Бахтин показывает, что, как только классовое общество окончательно и необратимо закрепилось в Европе раннего Нового времени, значение карнавала в качестве события и литературного тропа трансформировалось. Гротескный образный ряд карнавала — и настоящего, и описанного в романе Рабле — изменился: будучи поначалу репрезентацией и деятельным выражением коллективной способности простонародья трансформироваться в некий социальный мир, он стал выражением «субъективного, индивидуального мироощущения» (Bakhtin, 1968, р. 36; Бахтин, 1990, с. 44). В конце XVIII века гротеск «становится камерным <…> с острым сознанием этой своей отъединенности» (р. 37; с. 45). «Образы романтического гротеска бывают выражением страха перед миром и стремятся внушить этот страх читателям («пугают»). Гротескные образы народной культуры абсолютно бесстрашны и всех приобщают своему бесстрашию» (р. 39; с. 47). Бахтин приходит к выводу, что гротеск XX века имеет «мрачный и страшный, пугающий тон <…> На самом же деле такой тон абсолютно чужд всему развитию гротеска до романтизма» (р. 47; с. 56). Он не только прослеживает изменения, происходящие с литературной формой, — он показывает, что литературная и народная образность изменились, когда в XVI и последующих веках были утрачены имевшиеся возможности трансформационного социального изменения[19]
.Норберт Элиас (Elias, [1939] 1982; [1969] 1983; Элиас, 2001; Элиас 2002), с которым мы встречались в шестой главе, идеально дополняет Бахтина. Как и Бахтин, в своих книгах о манерах он рассматривает неожиданные источники, чтобы проникнуть не только в материальные условия, но и в мышление акторов, о которых, как и об их действиях, в противном случае не осталось бы письменных свидетельств. Элиас показывает, как при все более и более растущем внимании к придворным манерам убывала политическая власть аристократов. Ему также удалось продемонстрировать, как распространение придворных манер от домочадцев аристократов к среднему классу было одновременно и показателем, и движителем возрастающей способности государств регулировать жизнь своих подданных и прививать им дух лояльности.

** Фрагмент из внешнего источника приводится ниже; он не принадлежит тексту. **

(** The body of the loop over [docs].  Of the values a document holds only
    a [datetime] has an [isoformat] attribute. *)
Definition convert (d : doc) : doc :=
  let d :=
    match d !! "_id" with
    | Some v => <["_id" := VStr (py_str v)]> d
    | None => d
    end in
  match d !! "created_at" with
  | Some (VDatetime t) => <["created_at" := VStr (isoformat t)]> d
  | _ => d
  end.

(** [lambda x: x.get("created_at", "")] *)
Definition created_at (x : doc) : value := default (VStr "") (x !! "created_at").

Definition list_recent_searches (limit : Z) : M Store Searches.t :=
  try_except
    (let* docs := get_documents "search" ∅ limit in
     let docs := convert <$> docs in
     let* docs := lift (list_sort_reverse created_at docs) in
     ret (Searches.mk docs))
    (fun e => raise (HTTPException 500 (str_exn e))).

(** [limit: int = Query(10, ge=1, le=50)]: FastAPI answers 422 before the
    function runs when the parameter is out of range. *)
Definition get_searches (limit : option Z) : M Store (http_response Searches.t) :=
  let limit := default 10%Z limit in
  if bool_decide (1 <= limit <= 50)%Z then
    fun s => let '(o, s') := list_recent_searches limit s in (Returns (serve o), s')
  else ret (ErrorResponse 422 "limit").
(** C4 fails for the empty source name, which [GetEntries] reads as
    "every source": the entry returned has another source than asked. *)
Lemma GetEntries_empty_source_returns_others :
  result (GetEntries "" 1 sample.oneEntry) = [sample.entry "app" "a" 1] /\
  Source (sample.entry "app" "a" 1) <> "".
Proof. split; [vm_compute; reflexivity | discriminate]. Qed.

(** C4, amended. For every buffer, every non-empty source name [S] and
    every limit [N >= 1], [GetEntries] returns only entries of source
    [S], at most [N] of them, in the order in which they were appended. *)
Theorem GetEntries_source_limit_order (m : Manager) (S : string) (N : Z) :
  S <> "" -> 1 <= N ->
  let r := result (GetEntries S N m) in
  Forall (fun e => Source e = S) r /\
  Z.of_nat (length r) <= N /\
  r `sublist_of` buffer m.
Proof.
  intros HS HN r. subst r. rewrite GetEntries_result. cbv zeta.
  replace (0 <? N) with true by (symmetry; apply Z.ltb_lt; lia).
  set (matching := List.filter _ _).
  assert (Hall : Forall (fun e => Source e = S) matching).
  { apply Forall_forall. intros e He.
    apply list_elem_of_In, filter_In in He as [_ He].
    unfold fromSource in He. apply orb_true_iff in He as [He | He].
    - apply String.eqb_eq in He. done.
    - by apply String.eqb_eq in He. }
  repeat split.
  - by apply Forall_drop.
  - rewrite newest_length. lia.
  - etrans; [apply newest_sublist | apply filter_sublist].
Qed.

Lemma GetEntries_source_limit_order_witness :
  let r := result (GetEntries "app" 1 sample.twoEntries) in
  Forall (fun e => Source e = "app") r /\
  Z.of_nat (length r) <= 1 /\
  r `sublist_of` buffer sample.twoEntries.
Proof.
  apply (GetEntries_source_limit_order sample.twoEntries "app" 1); [discriminate | lia].
Defined.

(** C5 fails as stated: the entries come oldest first. With [a] appended
    before [b], the first element returned is [a] and the newest
    matching entry, [b], is the last. *)
Lemma GetEntries_oldest_first :
  buffer sample.twoEntries = [sample.entry "app" "a" 1; sample.entry "app" "b" 2] /\
  result (GetEntries "" 10 sample.twoEntries)
    = [sample.entry "app" "a" 1; sample.entry "app" "b" 2] /\
  head (result (GetEntries "" 10 sample.twoEntries)) <> Some (sample.entry "app" "b" 2).
Proof. repeat split; [vm_compute; reflexivity .. | vm_compute; discriminate]. Qed.

Lemma last_newest {A} (n : nat) (l : list A) :
  (0 < n)%nat -> last (newest n l) = last l.
Proof.
  intros Hn. unfold newest.
  destruct l as [| x l] using rev_ind; [done |].
  rewrite length_app, drop_app_le by (cbn; lia).
  by rewrite !last_snoc.
Qed.

(** C5, amended. For every buffer, source filter and limit, [GetEntries]
    returns the matching entries of the whole retained buffer in arrival
    order, oldest first: the newest [limit] of them when [limit > 0], all
    of them otherwise; the newest matching entry is the last element. *)
Theorem GetEntries_newest_in_arrival_order (m : Manager) (source : string) (limit : Z) :
  let matching := List.filter (fromSource source) (buffer m) in
  let r := result (GetEntries source limit m) in
  r = (if 0 <? limit then newest (Z.to_nat limit) matching else matching) /\
  last r = last matching /\
  after (GetEntries source limit m) = m.
Proof.
  intros matching r. subst r. rewrite GetEntries_result. fold matching. cbv zeta.
  split; [reflexivity |]. split; [| apply GetEntries_pure].
  destruct (Z.ltb_spec 0 limit); [| done].
  apply last_newest. lia.
Qed.

End BufferClaims.

(** ** Followers: what one iteration reads *)

Module follower_facts.
Import logtail history.

Lemma IndexNewline_Some (buf : list ascii) (i : nat) :
  IndexNewline buf = Some i -> (i < length buf)%nat.
Proof.
  revert i. induction buf as [| c buf IH]; intros i; cbn; [done |].
  destruct (Ascii.eqb c gostr.newline).
  - intros [= <-]. lia.
  - destruct (IndexNewline buf) as [j |]; cbn; [| done].
    intros [= <-]. specialize (IH j eq_refl). lia.
Qed.

Lemma IndexNewline_app_Some (buf rest : list ascii) (i : nat) :
  IndexNewline buf = Some i -> IndexNewline (buf ++ rest) = Some i.
Proof.
  revert i. induction buf as [| c buf IH]; intros i; cbn; [done |].
  destruct (Ascii.eqb c gostr.newline); [done |].
  destruct (IndexNewline buf) as [j |]; cbn; [| done].
  intros [= <-]. by rewrite (IH j eq_refl).
Qed.

(** [ReadString] does not depend on how the reader fills its buffer: it
    yields the next string of the bytes still to be read, and when it
    reports [io.EOF] the file has been read to its end. *)
Lemma ReadString_spec (fuel : nat) (data : list ascii) :
  forall (f : File) (buf : list ascii),
    (length (drop (File_Pos f) data) <= fuel)%nat ->
    exists f' buf',
      ReadString fuel data f buf
        = Some (fst (fst (nextString (buf ++ drop (File_Pos f) data))),
                snd (fst (nextString (buf ++ drop (File_Pos f) data))), f', buf') /\
      File_Name f' = File_Name f /\
      buf' ++ drop (File_Pos f') data = snd (nextString (buf ++ drop (File_Pos f) data)) /\
      (File_Pos f <= File_Pos f' <= Nat.max (File_Pos f) (length data))%nat /\
      (snd (fst (nextString (buf ++ drop (File_Pos f) data))) = true ->
       File_Pos f' = Nat.max (File_Pos f) (length data)).
Proof.
  induction fuel as [| fuel IH]; intros f buf Hfuel.
  - (* nothing left in the file *)
    assert (Hnil : drop (File_Pos f) data = []) by (apply nil_length_inv; lia).
    pose proof (length_drop data (File_Pos f)) as Hlen. rewrite Hnil in Hlen. cbn in Hlen.
    unfold nextString. rewrite Hnil, app_nil_r. cbn [ReadString Read].
    rewrite Hnil. cbn [take length].
    destruct (IndexNewline buf) as [i |] eqn:Hi.
    + exists f, (drop (S i) buf). cbn. rewrite Hnil, app_nil_r.
      repeat split; [lia | lia | done].
    + exists (withPos f (File_Pos f + 0)), []. cbn.
      rewrite Nat.add_0_r, Hnil. repeat split; lia.
  - cbn [ReadString].
    destruct (IndexNewline buf) as [i |] eqn:Hi.
    + exists f, (drop (S i) buf).
      unfold nextString. rewrite (IndexNewline_app_Some _ _ _ Hi). cbn [fst snd].
      pose proof (IndexNewline_Some _ _ Hi).
      rewrite take_app_le, drop_app_le by lia.
      repeat split; [lia | lia | done].
    + cbn [Read].
      pose proof (length_drop data (File_Pos f)) as Hlen.
      set (r := drop (File_Pos f) data) in *.
      destruct (take defaultBufSize r) as [| c chunk] eqn:Hchunk.
      * assert (Hnil : r = []).
        { destruct r; [done | discriminate Hchunk]. }
        rewrite Hnil in Hlen. cbn in Hlen.
        exists (withPos f (File_Pos f + 0)), [].
        unfold nextString. rewrite Hnil, app_nil_r, Hi. cbn.
        rewrite Nat.add_0_r. fold r. rewrite Hnil. repeat split; lia.
      * set (f1 := withPos f (File_Pos f + length (c :: chunk))).
        assert (Hsplit : r = (c :: chunk) ++ drop (File_Pos f1) data).
        { subst f1. cbn [File_Pos withPos].
          rewrite <- drop_drop. fold r. rewrite <- Hchunk.
          rewrite length_take.
          destruct (Nat.le_ge_cases defaultBufSize (length r)).
          - rewrite Nat.min_l by lia. by rewrite take_drop.
          - rewrite Nat.min_r by lia. rewrite take_ge, drop_all, app_nil_r by lia. done. }
        pose proof (f_equal length Hsplit) as Hsize. rewrite length_app in Hsize.
        destruct (IH f1 (buf ++ c :: chunk)) as (f' & buf' & Hrun & Hname & Hrest & Hpos & Heof).
        { cbn [length] in Hsize. lia. }
        rewrite <- app_assoc, <- Hsplit in Hrun, Hrest, Heof.
        exists f', buf'.
        subst f1. cbn [File_Pos File_Name withPos length] in *.
        repeat split; [exact Hrun | exact Hname | exact Hrest | lia | lia |].
        intros Htrue. rewrite (Heof Htrue). lia.
Qed.

Lemma linesOf_next (r : list ascii) :
  forall cur,
    linesOf cur r =
      match IndexNewline r with
      | Some i => (cur ++ take (S i) r) :: linesOf [] (drop (S i) r)
      | None => []
      end.
Proof.
  induction r as [| c r IH]; intros cur; cbn [linesOf IndexNewline]; [done |].
  destruct (Ascii.eqb c gostr.newline); [done |].
  rewrite IH. destruct (IndexNewline r) as [i |]; cbn [option_map]; [| done].
  cbn [take drop]. by rewrite <- app_assoc.
Qed.

Lemma incrBy_succ (k : nat) (n : Z) :
  incrBy (S k) n = incrBy k (goint.incr n).
Proof. unfold incrBy. apply Nat.iter_succ_r. Qed.

Section Reading.
Context (now : Z -> Time).

(** The inner loop sends one entry for each complete line between the
    reader and the end of the file, and leaves the file at its end. *)
Lemma readLines_spec (fuel : nat) (data : list ascii) :
  forall (s : Stream) (buf : list ascii) (sent : list LogEntry),
    (length (buf ++ drop (File_Pos (Stream_File s)) data) <= fuel)%nat ->
    exists s',
      readLines now fuel data s buf sent
        = Some (s', sent ++ entriesFrom now (Stream_Config s) (Stream_LineNumber s)
                              (completeLines (buf ++ drop (File_Pos (Stream_File s)) data))) /\
      Stream_Config s' = Stream_Config s /\
      Stream_LineNumber s'
        = incrBy (length (completeLines (buf ++ drop (File_Pos (Stream_File s)) data)))
                 (Stream_LineNumber s) /\
      File_Name (Stream_File s') = File_Name (Stream_File s) /\
      File_Pos (Stream_File s')
        = Nat.max (File_Pos (Stream_File s)) (length data).
Proof.
  induction fuel as [| fuel IH]; intros s buf sent Hfuel.
  all: destruct (ReadString_spec (S (length data)) data (Stream_File s) buf)
         as (f' & buf' & Hread & Hname & Hrest & Hpos & Heof);
       [rewrite length_drop; lia |].
  all: unfold completeLines; rewrite linesOf_next.
  all: cbn [readLines]; rewrite Hread; clear Hread.
  all: unfold nextString in *.
  all: destruct (IndexNewline (buf ++ drop (File_Pos (Stream_File s)) data))
         as [i |] eqn:Hi; cbn [fst snd] in *.
  - apply IndexNewline_Some in Hi. lia.
  - cbn [entriesFrom length]. rewrite app_nil_r.
    eexists. split; [reflexivity |]. cbn.
    repeat split; [done | by apply Heof].
  - pose proof (IndexNewline_Some _ _ Hi) as Hlt.
    set (r := buf ++ drop (File_Pos (Stream_File s)) data) in *.
    cbn [emit].
    match goal with
    | |- context [readLines now fuel data ?s1 buf' ?sent1] =>
        destruct (IH s1 buf' sent1) as (s' & Hrun & Hcfg & Hnum & Hfile & Hend)
    end.
    { cbn [Stream_File]. rewrite Hrest, length_drop. lia. }
    cbn [Stream_File Stream_Config Stream_LineNumber] in *.
    rewrite Hrest in Hrun, Hnum.
    exists s'. split.
    { rewrite Hrun. f_equal. f_equal. rewrite <- app_assoc. done. }
    cbn [length app]. rewrite incrBy_succ.
    repeat split; [done | done | congruence | lia].
  - cbn [entriesFrom length]. rewrite app_nil_r.
    eexists. split; [reflexivity |]. cbn.
    repeat split; [done | by apply Heof].
Qed.

Lemma entriesFrom_app (cfg : config.StreamConfig) (a b : list (list ascii)) :
  forall n,
    entriesFrom now cfg n (a ++ b)
      = entriesFrom now cfg n a ++ entriesFrom now cfg (incrBy (length a) n) b.
Proof.
  induction a as [| l a IH]; intros n; [done |].
  cbn [app entriesFrom length]. rewrite IH, incrBy_succ. done.
Qed.

Lemma entriesFrom_length (cfg : config.StreamConfig) (ls : list (list ascii)) :
  forall n, length (entriesFrom now cfg n ls) = length ls.
Proof. induction ls as [| l ls IH]; intros n; cbn; [done | by rewrite IH]. Qed.
(** * Route-solving engine of the NYC delivery route optimizer

    A shallow embedding of [src/algorithms/tsp.ts]: the geometry
    primitives, the Held-Karp dynamic program, the nearest-neighbour
    heuristic, 2-opt local search, the Christofides pipeline (Prim,
    greedy matching, Hierholzer, shortcutting), grid A* and the
    dispatcher, followed by the properties the specification states
    about them.

    Conventions of the embedding.
    - A JavaScript [number] that holds a coordinate, a distance or a
      clock reading is a real number ([R]): arithmetic is exact, there
      is no rounding and no NaN.  Where the source uses the sentinel
      [Infinity] the variable has type [number], the reals extended
      with [Infinity].
    - An index variable initialised to [-1] ("none yet") has type
      [option nat] and [-1] is [None].
    - Bit masks are 32-bit signed integers, written as [Z] with the
      wrap-around of [<<] spelled out.
    - [performance.now()] reads a clock; a computation is a function of
      the number of readings made so far ([M]).  A computation can also
      end in an error: [Diverges] when a [while] loop would spin for
      ever and [Undefined] when the source would put [undefined] where
      a [Point] is expected, [Throws] when it would raise a
      [TypeError].  The A* search loop is run for a given number of
      iterations ([fuel]) and ends in [OutOfFuel] when they do not
      suffice. *)

From Stdlib Require Import String.
From Stdlib Require Import Reals Lra Lia ZArith List Bool Arith.
From Stdlib Require Import Permutation ListSet.
Import ListNotations.

Local Open Scope R_scope.

(** ** Numbers *)

Inductive number : Type :=
| Fin (r : R)
| Infinity.

Definition Rltb (a b : R) : bool := if Rlt_dec a b then true else false.

Definition Reqb (a b : R) : bool := if Req_dec_T a b then true else false.

(** [a < b] on numbers. *)
Definition nltb (a b : number) : bool :=
  match a, b with
  | Fin x, Fin y => Rltb x y
  | Fin _, Infinity => true
  | Infinity, _ => false
  end.

(** [a + b] on numbers. *)
Definition nadd (a b : number) : number :=
  match a, b with
  | Fin x, Fin y => Fin (x + y)
  | _, _ => Infinity
  end.

(** [0 <= a] on numbers. *)
Definition nonneg (a : number) : Prop :=
  match a with
  | Fin x => 0 <= x
  | Infinity => True
  end.

(** [a <= b] on numbers. *)
Definition nle (a b : number) : Prop :=
  match a, b with
  | Fin x, Fin y => x <= y
  | _, Infinity => True
  | Infinity, Fin _ => False
  end.
(** * Koa chat assistant: the reply route and the chat page

    A shallow embedding of the two TypeScript sources of the repository,

      - [app/api/chat/route.ts]  (the [POST] handler: retrieval, prompt
        assembly, generation, JSON recovery), and
      - [app/page.tsx]           (the [sendMessage] interaction of the chat
        page and its React state),

    followed by the properties of the specification proved about them.

    JavaScript strings are carried as their UTF-8 bytes ([string]); thrown
    values, promises that reject and [try]/[catch]/[finally] are explicit. *)

From Stdlib Require Import String Ascii List Bool ZArith QArith Lia.
From Stdlib Require Import Sorted.
Import ListNotations.
Close Scope Q_scope.
Local Open Scope string_scope.
Local Open Scope list_scope.
Set Warnings "-register-all".

(* ===================================================================== *)
(** ** JavaScript values and the built-ins the sources use *)
(* ===================================================================== *)

Module JS.

(** A value as [JSON.parse] / [res.json()] produce it.  An object keeps its
    properties in enumeration order.  A number is a double: [JNum q] is the
    finite double equal to the rational [q] (the sign of zero is not kept),
    [JInfinity] is the infinity a literal too large for a double is read
    as. *)
Inductive json : Type :=
| JNull
| JBool (b : bool)
| JNum (q : Q)
| JInfinity (negative : bool)
| JStr (s : string)
| JArr (items : list json)
| JObj (props : list (string * json)).

(** [JSON.parse(JSON.stringify(v))]: a value as the reader of a JSON body
    gets it.  JSON has no notation for the infinities and [JSON.stringify]
    writes [null] in their place; every other value is written so that it
    reads back as it was (strings escaped and unescaped, finite doubles by
    digits that identify them, members in enumeration order). *)
Fixpoint as_json (v : json) : json :=
  match v with
  | JInfinity _ => JNull
  | JArr items => JArr (map as_json items)
  | JObj props => JObj (map (fun kv => (fst kv, as_json (snd kv))) props)
  | _ => v
  end.

(** No number anywhere in the value is an infinity. *)
Fixpoint all_finite (v : json) : bool :=
  match v with
  | JInfinity _ => false
  | JArr items => forallb all_finite items
  | JObj props => forallb (fun kv => all_finite (snd kv)) props
  | _ => true
  end.

(** One line feed, the character the sources write [\n]. *)
Definition nl : string := String (ascii_of_nat 10) EmptyString.

(** [!s] on a string: only the empty string is falsy. *)
Definition falsy (s : string) : bool :=
  match s with EmptyString => true | String _ _ => false end.

(** [a || b] on strings. *)
Definition or_else (a b : string) : string := if falsy a then b else a.

(** Own-property lookup in an object's property list. *)
Fixpoint lookup (k : string) (props : list (string * json)) : option json :=
  match props with
  | [] => None
  | (k', v) :: rest => if String.eqb k k' then Some v else lookup k rest
  end.

(** [data?.k] on a parsed JSON value; [None] is [undefined].  Only objects
    carry the properties the page asks for ([message], [content]): on
    [null] the optional chain short-circuits, and arrays, strings, numbers
    and booleans have no such property on their prototypes. *)
Definition opt_get (data : json) (k : string) : option json :=
  match data with
  | JObj props => lookup k props
  | _ => None
  end.

(** [a ?? b]: the right operand replaces [undefined] and [null] only. *)
Definition nullish_or (a : option json) (b : option json) : option json :=
  match a with
  | None | Some JNull => b
  | Some v => Some v
  end.

(** [arr.join(sep)] on an array of strings. *)
Fixpoint join (sep : string) (parts : list string) : string :=
  match parts with
  | [] => ""
  | [p] => p
  | p :: rest => p ++ sep ++ join sep rest
  end.

(** [vals.filter(v => typeof v === "string")], with the survivors typed. *)
Fixpoint filter_strings (vals : list json) : list string :=
  match vals with
  | [] => []
  | JStr s :: rest => s :: filter_strings rest
  | _ :: rest => filter_strings rest
  end.

(** [texts.filter(Boolean)] on strings: drops the empty ones. *)
Definition filter_Boolean (texts : list string) : list string :=
  filter (fun t => negb (falsy t)) texts.

(** *** [String.prototype.trim]

    ECMAScript strips WhiteSpace and LineTerminator code points from both
    ends.  On UTF-8 bytes these are the one-byte controls and space, and
    the two- and three-byte encodings of U+00A0, U+1680, U+2000..U+200A,
    U+2028, U+2029, U+202F, U+205F, U+3000 and U+FEFF. *)

Definition bytes (s : string) : list N :=
  map N_of_ascii (list_ascii_of_string s).

Definition of_bytes (l : list N) : string :=
  string_of_list_ascii (map ascii_of_N l).

Definition ws1 (a : N) : bool :=
  (((9 <=? a) && (a <=? 13)) || (a =? 32))%N.

Definition ws3 (a b c : N) : bool :=
  match a, b with
  | 225, 154 => c =? 128
  | 226, 128 => ((128 <=? c) && (c <=? 138)) || (c =? 168) || (c =? 169) || (c =? 175)
  | 226, 129 => c =? 159
  | 227, 128 => c =? 128
  | 239, 187 => c =? 191
  | _, _ => false
  end%N.

(** Number of bytes of the white-space character the list starts with
    (0 when it starts with none). *)
Definition ws_head (l : list N) : nat :=
  match l with
  | a :: rest =>
      if ws1 a then 1
      else match rest with
           | b :: c :: _ =>
               if ((a =? 194) && (b =? 160))%N then 2
               else if ws3 a b c then 3 else 0
           | [b] => if ((a =? 194) && (b =? 160))%N then 2 else 0
           | [] => 0
           end
  | [] => 0
  end.

(** The same from the end, on the reversed byte list. *)
Definition ws_last (r : list N) : nat :=
  match r with
  | c :: rest =>
      if ws1 c then 1
      else match rest with
           | b :: a :: _ =>
               if ((b =? 194) && (c =? 160))%N then 2
               else if ws3 a b c then 3 else 0
           | [b] => if ((b =? 194) && (c =? 160))%N then 2 else 0
           | [] => 0
           end
  | [] => 0
  end.

Fixpoint strip (head : list N -> nat) (fuel : nat) (l : list N) : list N :=
  match fuel with
  | O => l
  | S fuel' =>
      match head l with
      | O => l
      | k => strip head fuel' (skipn k l)
      end
  end.

Definition trim (s : string) : string :=
  let l := bytes s in
  let l1 := strip ws_head (length l) l in
  of_bytes (rev (strip ws_last (length l1) (rev l1))).

End JS.

(* ===================================================================== *)
(** ** A reference reading of the JSON grammar *)
(* ===================================================================== *)

(** [JSON.parse] is a platform built-in.  The route is embedded over an
    arbitrary parser (a variable of the section below); the executable
    reader here follows the JSON grammar (RFC 8259, as ECMAScript adopts it)
    and is the instance at which the properties are run on concrete texts.
    A number literal is read as the double nearest to the decimal it
    writes (ties to even), an infinity when it is too large; the members
    of an object are kept in the order JavaScript enumerates them. *)
Module JSONRef.
Import JS.

Definition is_ws (c : N) : bool :=
  ((c =? 32) || (c =? 9) || (c =? 10) || (c =? 13))%N.

Fixpoint skip_ws (l : list N) : list N :=
  match l with
  | c :: r => if is_ws c then skip_ws r else l
  | [] => []
  end.

Definition is_digit (c : N) : bool := ((48 <=? c) && (c <=? 57))%N.

Definition hex (c : N) : option N :=
  if is_digit c then Some (c - 48)%N
  else if ((65 <=? c) && (c <=? 70))%N then Some (c - 55)%N
  else if ((97 <=? c) && (c <=? 102))%N then Some (c - 87)%N
  else None.

Definition hex4 (a b c d : N) : option N :=
  match hex a, hex b, hex c, hex d with
  | Some x, Some y, Some z, Some w => Some (((x * 16 + y) * 16 + z) * 16 + w)%N
  | _, _, _, _ => None
  end.

(** UTF-8 bytes of a code point, in reverse order (for an accumulator). *)
Definition utf8_rev (cp : N) : list N :=
  (if cp <? 128 then [cp]
   else if cp <? 2048 then [128 + cp mod 64; 192 + cp / 64]
   else if cp <? 65536 then
     [128 + cp mod 64; 128 + (cp / 64) mod 64; 224 + cp / 4096]
   else
     [128 + cp mod 64; 128 + (cp / 64) mod 64; 128 + (cp / 4096) mod 64;
      240 + cp / 262144])%N.

Definition is_high (u : N) : bool := ((55296 <=? u) && (u <=? 56319))%N.
Definition is_low (u : N) : bool := ((56320 <=? u) && (u <=? 57343))%N.

(** Flushes a high surrogate that no low surrogate followed. *)
Definition flush (hi : option N) (acc : list N) : list N :=
  match hi with
  | Some h => utf8_rev h ++ acc
  | None => acc
  end.

(** The characters of a string literal after its opening quote; [hi] is a
    high surrogate read by the preceding [\u] escape. *)
Fixpoint parse_chars (l : list N) (hi : option N) (acc : list N)
  : option (string * list N) :=
  match l with
  | [] => None
  | 34%N :: r => Some (of_bytes (rev (flush hi acc)), r)
  | 92%N :: l1 =>
      match l1 with
      | 117%N :: a :: b :: c :: d :: r =>
          match hex4 a b c d with
          | None => None
          | Some u =>
              match hi with
              | Some h =>
                  if is_low u
                  then parse_chars r None
                         (utf8_rev (65536 + (h - 55296) * 1024 + (u - 56320))%N ++ acc)
                  else if is_high u then parse_chars r (Some u) (utf8_rev h ++ acc)
                  else parse_chars r None (utf8_rev u ++ utf8_rev h ++ acc)
              | None =>
                  if is_high u then parse_chars r (Some u) acc
                  else parse_chars r None (utf8_rev u ++ acc)
              end
          end
      | e :: r =>
          let plain (c : N) := parse_chars r None (c :: flush hi acc) in
          match e with
          | 34 => plain 34
          | 92 => plain 92
          | 47 => plain 47
          | 98 => plain 8
          | 102 => plain 12
          | 110 => plain 10
          | 114 => plain 13
          | 116 => plain 9
          | _ => None
          end%N
      | [] => None
      end
  | c :: r => if (c <? 32)%N then None else parse_chars r None (c :: flush hi acc)
  end.

(** A maximal run of decimal digits: its value, its length, the rest. *)
Fixpoint digits (l : list N) (v : Z) (n : nat) : Z * nat * list N :=
  match l with
  | c :: r => if is_digit c then digits r (v * 10 + Z.of_N (c - 48))%Z (S n)
              else (v, n, l)
  | [] => (v, n, [])
  end.

(** The double nearest to the magnitude [n / d], with the sign [neg]:
    53 significant bits, exponents from -1022 (below, the spacing of the
    subnormals, 2^-1074) to 1023 (above, infinity). *)
Definition binary64 (neg : bool) (n : Z) (d : positive) : json :=
  if (n <=? 0)%Z then JNum (Qmake 0 1)
  else
    let e0 := (Z.log2 n - Z.log2 (Zpos d))%Z in
    let reaches :=
      if (0 <=? e0)%Z then (2 ^ e0 * Zpos d <=? n)%Z
      else (Zpos d <=? n * 2 ^ (- e0))%Z in
    let e := if reaches then e0 else (e0 - 1)%Z in
    let k := (Z.max e (-1022) - 52)%Z in
    let num := if (0 <=? k)%Z then n else (n * 2 ^ (- k))%Z in
    let den := if (0 <=? k)%Z then (Zpos d * 2 ^ k)%Z else Zpos d in
    let q := (num / den)%Z in
    let r := (num mod den)%Z in
    let m :=
      if (2 * r <? den)%Z then q
      else if (den <? 2 * r)%Z then (q + 1)%Z
      else if Z.even q then q else (q + 1)%Z in
    if (0 <=? k)%Z && (2 ^ 1024 <=? m * 2 ^ k)%Z then JInfinity neg
    else
      let m' := if neg then (- m)%Z else m in
      JNum (Qred (if (0 <=? k)%Z then Qmake (m' * 2 ^ k) 1
                  else Qmake m' (Z.to_pos (2 ^ (- k))))).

И Бахтин, и Элиас делают культуру своим предметом, чтобы объяснить появление и исчезновение у государств и правящих классов возможностей навязывать порядок и устанавливать контроль над неэлитами, а у народных групп — возможностей сопротивляться этим требованиям и выстраивать альтернативы. Этим они показывают нам также и пути изучения культуры «на ее собственных условиях», а именно используя неортодоксальные источники и методы и отслеживая изменяющееся со временем взаимодействие способов использования культуры для того, чтобы думать и действовать, а затем создавать новые культурные формы и по-новому интерпретировать прошлые культурные объекты и события. Это взаимодействие Бахтин называет «диалогическим процессом». (С тем же успехом он мог бы обозначить его как «диалектический».) Однако диалог происходит не только между литературными текстами, но также и между культурными творениями и действиями, сказывающимися на социальных отношениях. Последствия этих взаимодействий не проходят бесследно и с течением времени варьируются — именно поэтому написание исторической социологии культуры непременно требует понимания Бахтина и Элиаса.
Восприимчивость ко времени по большому счету отсутствует у Джона Мейера в его теории «мировой культуры». Его работа являет собой удручающий контраст на фоне сложности и чуткости к темпоральным нюансам, отличающих Элиаса, Бахтина и тех современных ученых, которых Адамс с соавторами ставят на первый план. Тем не менее работа Мейера заслуживает упоминания благодаря тому вниманию, которое она привлекла к себе со стороны столь многих социологов (главным образом американских).
Мейер с соавторами (Meyer et al., 1997) выдвигают тезис о том, что существует «мировая культура», которая характеризуется растущим консенсусом и согласованностью в отношении норм, трактующих национальные государства в качестве исключительных легитимных организаций для управления территорией и воплощения национальных интересов. Правительства сообразуются с мировыми культурными нормами, присоединяясь к международным организациям, подписывая друг с другом договоры и создавая национальные институты со все более высоким уровнем изоморфизма. Таким образом, теория Мейера утверждает, что правительства и их граждане все больше начинают разделять веру в мировую культуру, которая обязывает национальные правительства предлагать растущий перечень прав и услуг и на получение благ от которой все больше рассчитывают граждане, притом что сами они признают свои собственные обязательства перед национальным государством, воспринимаемым ими в качестве конституирующего их индивидуальные идентичности. Согласно Мейеру, эти общие убеждения и сообщают государствам их легитимность начиная с XVII века.